The Amgueddfa Cymru removed the portrait of Sir Thomas Picton from the galleries of the National Museum of Wales. This is in order to re-evaluate the heritage of the subject.
Thomas Picton is a renowned Welsh war hero. As governor of Trinidad, he was known for his brutal treatment of enslaved and indigenous peoples.
Thomas Picton’s portrait was removed from view as part of a youth initiative called Reframing Picton, sponsored by Amgueddfa Cymru and carried out in collaboration with a community partner, the Sub-Saharan Advisory Group (SSAP). The painting, which has been on display for a century, will remain in custody, and two Trinidadian-born artists have been tasked with “reimagining” Picton’s life and legacy in the Caribbean, the museum said in a press release.
Trinidad and Tobagonian multidisciplinary artists Heise and Lacu Neg, a British collective of Trinidadian heritage artists that shares the stories of the African diaspora through art, will collaborate to create new monuments that, once completed, will be included in the National Collection for Wales.
Kat Davis, Director of Collections and Research at Amgueddfa Cymru, said this is another important step for Amgueddfa Cymru in exploring national collections and thinking about who they show at the Faces of Wales and why. This project replaces one piece of art that attaches great importance to one whose actions as governor of Trinidad, even at that time, were considered brutal, with a festive portrait of a worker whom we can consider a hero today.
The Lieutenant-General was once hailed as a hero for his actions at the Battle of Waterloo and is known for his violence against the people of Trinidad during his rule of the island from 1797-1803. Research into Thomas Picton’s monuments has intensified following the Black Lives Matter protests in the summer of 2020, and the Cardiff council previously voted to remove a marble statue of him from their Hall of Heroes at City Hall.

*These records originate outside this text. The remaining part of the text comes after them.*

(** ** Port mappings of a workspace *)
Record CreatePortMappingRequest := mkCreateMapping { cm_internal_port : Z; cm_display_name : option string }.

Inductive PortMappingPurpose := UserPurpose | DesktopPurpose.
#[global] Instance purpose_eq_dec : EqDecision PortMappingPurpose. Proof. solve_decision. Defined.

Record PortMappingResponse := mkMappingResponse {
  mr_id : Uuid;
  mr_internal_port : Z;
  mr_display_name : option string;
  mr_status : string;
  mr_managed : bool;
  mr_purpose : PortMappingPurpose;
  mr_https_url : string;
  mr_created_at : Z;
}.

Record OpenPortMappingResponse := mkOpenResponse { or_bootstrap_url : string; or_expires_at : Z }.

Record WebShellTicketResponse := mkShellResponse { sr_issued : IssuedWebShellTicket; sr_web_shell_url : string }.

(** The thirty-two bytes [getrandom] gives for a session. *)
Class SessionRandom (K : Type) := session_bytes : K → option Octets * K.

Definition SESSION_TTL_SECONDS : Z := 8 * 60 * 60.
Definition COOKIE : string := "__Host-mwc-port-session".
Definition TICKET_TTL_SECONDS : Z := 60.

(** ** Text *)
Definition find_map {A B} (f : A → option B) (l : list A) : option B := head (omap f l).
Definition c_question : Z := 63.
Definition c_ampersand : Z := 38.
Definition c_equals : Z := 61.
Definition c_semicolon : Z := 59.

(** [str::trim_end_matches] and [str::trim_matches] of a character. *)
Fixpoint trim_start_matches (c : Z) (bs : list Z) : list Z :=
  match bs with
  | b :: bs' => if b =? c then trim_start_matches c bs' else bs
  | [] => []
  end.
Definition trim_end_matches (c : Z) (bs : list Z) : list Z := reverse (trim_start_matches c (reverse bs)).
Definition trim_matches (c : Z) (bs : list Z) : list Z := trim_end_matches c (trim_start_matches c bs).

Definition ticket_from_uri (uri : string) : option string :=
  parts ← split_once [c_question] (bytes uri);
  find_map (λ part, '(k, v) ← split_once [c_equals] part;
                    if bool_decide (k = bytes "ticket") && negb (bool_decide (v = [])) then Some (string_of_bytes v) else None)
    (split_on c_ampersand parts.2).

Definition cookie (headers : HeaderMap) (wanted : string) : option string :=
  value ← header_str headers "cookie";
  find_map (λ part, string_of_bytes <$> strip_prefix (bytes (wanted +:+ "=")) (trim part)) (split_on c_semicolon (bytes value)).

Definition forwarded_uri (headers : HeaderMap) : option string := header_str headers "x-forwarded-uri".

(** A forwarded host that is not text does not give way to [Host]. *)
Definition request_host (headers : HeaderMap) : option string :=
  if is_some (headers !! "x-forwarded-host") then header_str headers "x-forwarded-host" else header_str headers "host".

(** [uri] up to its query. *)
Definition uri_path (uri : string) : list Z :=
  match split_once [c_question] (bytes uri) with Some (path, _) => path | None => bytes uri end.

Definition is_ttyd_websocket_uri (uri : string) : bool :=
  is_some (strip_suffix (bytes "/ws") (trim_end_matches c_slash (uri_path uri))).

(** Sixteen hexadecimal digits are among the short ids the route admits. *)
Definition route_short_id (short_id : list Z) : bool :=
  negb (bool_decide (short_id = [])) && (Z.of_nat (length short_id) <=? 40)
  && forallb (λ b, is_ascii_lowercase b || is_ascii_digit b) short_id
  && starts_with is_ascii_alphanumeric short_id && ends_with is_ascii_alphanumeric short_id.

Definition workspace_short_id_from_uri (uri inst : string) : option string :=
  match split_on c_slash (trim_matches c_slash (uri_path uri)) with
  | first :: route_key :: _ =>
      if bool_decide (first = bytes "shell") then
        short_id ← strip_prefix (bytes (inst +:+ "-")) route_key;
        if route_short_id short_id then Some (string_of_bytes short_id) else None
      else None
  | _ => None
  end.

(** [HeaderValue::from_str]. *)
Definition header_value (s : string) : option string :=
  if forallb (λ b, (32 <=? b) && negb (b =? 127) || (b =? 9)) (bytes s) then Some s else None.

Definition empty_response (status : Z) (headers : list (string * string)) : Response := mkResponse status "" headers "".

Section Gateway.
Context {K : Type} `{ApiHost K} `{ApiCluster K} `{SessionRandom K} `{UuidText} `{TokenHash} `{RequestHash} `{Sha256} `{UrlBase64} `{RandomSource}.
Context `{!ResponseJson PortMappingResponse}.

(** ** The handlers of port mappings *)
Definition may_connect (actor : Principal) (w : Workspace) : bool :=
  negb (negb (principal_allows actor ConnectWorkspace (ws_organization_id w)) || negb (may_access_workspace_template actor (ws_template_id w))).

Definition purpose_for (w : Workspace) (m : PortMapping) : PortMappingPurpose :=
  if is_desktop_mapping w m then DesktopPurpose else UserPurpose.

Definition mapping_response (st : AppState) (m : PortMapping) (status : string) (purpose : PortMappingPurpose)
    : result ApiError.t PortMappingResponse :=
  url ← mapping_origin st m;
  Ok (mkMappingResponse (mp_id m) (mp_internal_port m) (mp_display_name m) status (bool_decide (purpose = DesktopPurpose)) purpose url
        (mp_created_at m)).

Definition enqueue_reconcile (st : AppState) (workspace_id : Uuid) (generation now : Z) : ApiM K () :=
  _ ← call (enqueue_job (st_installation_id st)
              (mkNewJob "reconcile_workspace" (Some workspace_id) (json_object [("generation", Number generation)]) now) now);
  mret ().

(** What the four handlers begin with. *)
Definition connecting (st : AppState) (headers : HeaderMap) (workspace_id : Uuid) : ApiM K (Principal * Workspace) :=
  actor ← principal st headers;
  w ← call (get_workspace (st_installation_id st) workspace_id);
  _ ← require (may_connect actor w) ApiError.Forbidden;
  mret (actor, w).

Fixpoint mapping_responses (st : AppState) (w : Workspace) (ms : list PortMapping) : ApiM K (list PortMappingResponse) :=
  match ms with
  | [] => mret []
  | m :: ms =>
      status ← mapping_status st w m;
      response ← answer (mapping_response st m status (purpose_for w m));
      rest ← mapping_responses st w ms;
      mret (response :: rest)
  end.

Definition list_mappings_handler (st : AppState) (headers : HeaderMap) (workspace_id : Uuid) : ApiM K (list PortMappingResponse) :=
  '(_, w) ← connecting st headers workspace_id;
  mappings ← call (list_port_mappings (st_installation_id st) workspace_id);
  mapping_responses st w mappings.

Definition mapping_created (st : AppState) (actor : Principal) (w : Workspace) (request : CreatePortMappingRequest) (now : Z)
    : ApiM K PortMappingResponse :=
  let inst := st_installation_id st in
  m ← call (create_port_mapping inst (ws_organization_id w) (ws_id w) (cm_internal_port request) (cm_display_name request)
              (pr_user_id actor) now);
  _ ← enqueue_reconcile st (ws_id w) (ws_generation w) now;
  _ ← call (record_audit inst (Some (pr_user_id actor)) (Some (ws_organization_id w)) (Some (ws_id w)) "workspace.port_mapping.create"
              (json_object [("mapping_id", Str (uuid_to_string (mp_id m))); ("internal_port", Number (mp_internal_port m))]) now);
  answer (mapping_response st m "provisioning" UserPurpose).

Definition create_mapping_handler (st : AppState) (headers : HeaderMap) (workspace_id : Uuid) (request : CreatePortMappingRequest)
    : ApiM K Response :=
  _ ← answer (map_err (λ _, ApiError.BadRequest "port is not an allowed workspace HTTP port") (validate_http_port (cm_internal_port request)));
  '(actor, w) ← connecting st headers workspace_id;
  _ ← require (bool_decide (ws_state w = Ready)) ApiError.WorkspaceNotConnectable;
  _ ← require (negb (is_some_and (desktop (ws_template w)) (λ d, internal_port d =? cm_internal_port request)))
        (ApiError.BadRequest "the template-owned desktop port mapping cannot be created by users");
  _ ← answer (mapping_domain st);
  now ← api_timestamp;
  key ← answer (idempotency_key headers);
  request_hash ← answer (hash (json_object [("internal_port", Number (cm_internal_port request));
                                           ("display_name", string_or_null (cm_display_name request))]));
  let scope := uuid_to_string (pr_user_id actor) +:+ ":" +:+ uuid_to_string workspace_id +:+ ":create-port-mapping" in
  idempotently st scope key request_hash now (mapping_created st actor w request now)
    (λ response,
       body ← answer (ok_or (response_json response) (ApiError.BadRequest "response serialization failed"));
       _ ← call (finish_idempotency (st_installation_id st) (mkCompletion scope key request_hash 201 body));
       mret (json_response 201 body)).

Definition bootstrap_path (ticket : string) : string := "/_mwc/bootstrap?ticket=" +:+ ticket.

Definition open_mapping_handler (st : AppState) (headers : HeaderMap) (workspace_id mapping_id : Uuid) : ApiM K OpenPortMappingResponse :=
  '(actor, w) ← connecting st headers workspace_id;
  _ ← require (bool_decide (ws_state w = Ready)) ApiError.WorkspaceNotConnectable;
  m ← call (get_port_mapping (st_installation_id st) mapping_id);
  _ ← require (bool_decide (mp_workspace_id m = ws_id w)) ApiError.Forbidden;
  now ← api_timestamp;
  issued ← call (issue_port_mapping_ticket (st_installation_id st) (mp_id m) (pr_user_id actor) now);
  origin ← answer (mapping_origin st m);
  mret (mkOpenResponse (origin +:+ bootstrap_path (ip_ticket issued)) (ip_expires_at issued)).

Definition delete_mapping_handler (st : AppState) (headers : HeaderMap) (workspace_id mapping_id : Uuid) : ApiM K Z :=
  '(actor, w) ← connecting st headers workspace_id;
  m ← call (get_port_mapping (st_installation_id st) mapping_id);
  _ ← require (negb (is_desktop_mapping w m)) (ApiError.BadRequest "the template-owned desktop port mapping cannot be deleted by users");
  now ← api_timestamp;
  deleted ← call (delete_port_mapping (st_installation_id st) workspace_id mapping_id);
  _ ← require deleted (ApiError.Storage StorageError.PortMappingNotFound);
  _ ← enqueue_reconcile st (ws_id w) (ws_generation w) now;
  _ ← call (record_audit (st_installation_id st) (Some (pr_user_id actor)) (Some (ws_organization_id w)) (Some (ws_id w))
              "workspace.port_mapping.delete" (json_object [("mapping_id", Str (uuid_to_string mapping_id))]) now);
  mret 204.

(** ** What the gateway asks about a port mapping *)
Definition verify_gateway (st : AppState) (headers : HeaderMap) : result ApiError.t () :=
  ensure (web_shell_internal_caller_allowed st (bearer headers)) ApiError.Unauthorized.

Definition mapping_id_from_host (st : AppState) (headers : HeaderMap) : result ApiError.t Uuid :=
  host ← ok_or (request_host headers) ApiError.Unauthorized;
  suffix ← ok_or (st_port_mapping_public_domain st) ApiError.Unauthorized;
  let hostname := match split_once [c_colon] (trim_end_matches c_dot (bytes host)) with
                  | Some (hostname, _) => hostname
                  | None => bytes host
                  end in
  let normalized := map ascii_lower hostname in
  value ← ok_or (strip_suffix (bytes ("." +:+ suffix)) (trim_end_matches c_dot normalized) ≫= strip_prefix (bytes "p-"))
            ApiError.Unauthorized;
  ok_or (uuid_parse_str (string_of_bytes value)) ApiError.Unauthorized.

Definition session_cookie (session : string) : string :=
  COOKIE +:+ "=" +:+ session +:+ "; Path=/; Max-Age=28800; HttpOnly; Secure; SameSite=Lax".

Definition exchange_ticket (st : AppState) (mapping_id : Uuid) (ticket : string) (now : Z) : ApiM K Response :=
  bs ← outside session_bytes;
  bs ← answer (ok_or bs ApiError.Unauthorized);
  let session := url_encode bs in
  expires_at ← answer (ok_or (checked_add_i64 now SESSION_TTL_SECONDS) ApiError.Unauthorized);
  exchanged ← call (exchange_port_mapping_ticket (st_installation_id st) mapping_id ticket (hash_token session) now expires_at);
  _ ← require (is_some exchanged) ApiError.Unauthorized;
  cookie ← answer (ok_or (header_value (session_cookie session)) ApiError.Unauthorized);
  mret (empty_response 303 [("set-cookie", cookie); ("location", "/")]).

(** [.map_err(|_| ApiError::Unauthorized)]. *)
Definition or_unauthorized {A} (m : ApiM K A) : ApiM K A :=
  r ← attempt m; answer (map_err (λ _, ApiError.Unauthorized) r).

While orders are being placed, the painting William Lloyd, Hedger, and Diecher (1937) by the Dutch-born British artist Albert Houswesen will take the place of Picton’s portrait. Like most of Hausuesen’s work, the painting is a large-scale portrait of a young working-class Welshman who was probably digging ditches in coal mines
In a statement, Fadhili Magia, Director of SSAP, said: “As we strive to build a Wales that is inclusive, inclusive, and focused on community cohesion and recognition of the different cultures that exist in our country, we need to honor those who represent society. in which we live. These people should be featured in the Faces of Wales gallery. “
Thomas Picton, also known as the tyrant of Trinidad or the bloody governor, is a controversial figure. Historically, he has been hailed as a public “hero”, but his rule of Trinidad and his treatment of slaves set him apart as a particularly brutal leader.
Picton’s reputation was based on his martial prowess. Thomas Picton, like many others, profited directly from the slave trade. Moreover, he was known for his ruthless treatment of slaves and other people as the first British governor of Trinidad.
In 1803, he stood trial in London for sanctioning the torture of Louise Calderon, at large a 14-year-old mulatto girl accused of theft. Louise was hung by her wrist from a scaffold for nearly an hour, with her entire weight supported on an inverted wooden peg – an excruciating form of torture known as picketing. During his trial, Thomas Picton was also investigated for torturing, beheading, and burning living slaves accused of witchcraft, witchcraft, and necromancy. His small military force used hanging and mutilation as a way to maintain control.
He was found guilty, but the sentence was later overturned, and Thomas Picton argued that Trinidad was under Spanish law at the time that allowed torture.
This full-length portrait of Thomas Picton in military uniform, by Martin Archer Shea, was donated to the National Museum for Wales in its founding year, 1907. This is one of the first groups of paintings to enter the museum’s collection. The portrait is believed to have been exhibited at the Royal Academy in 1816, a year after Picton’s death.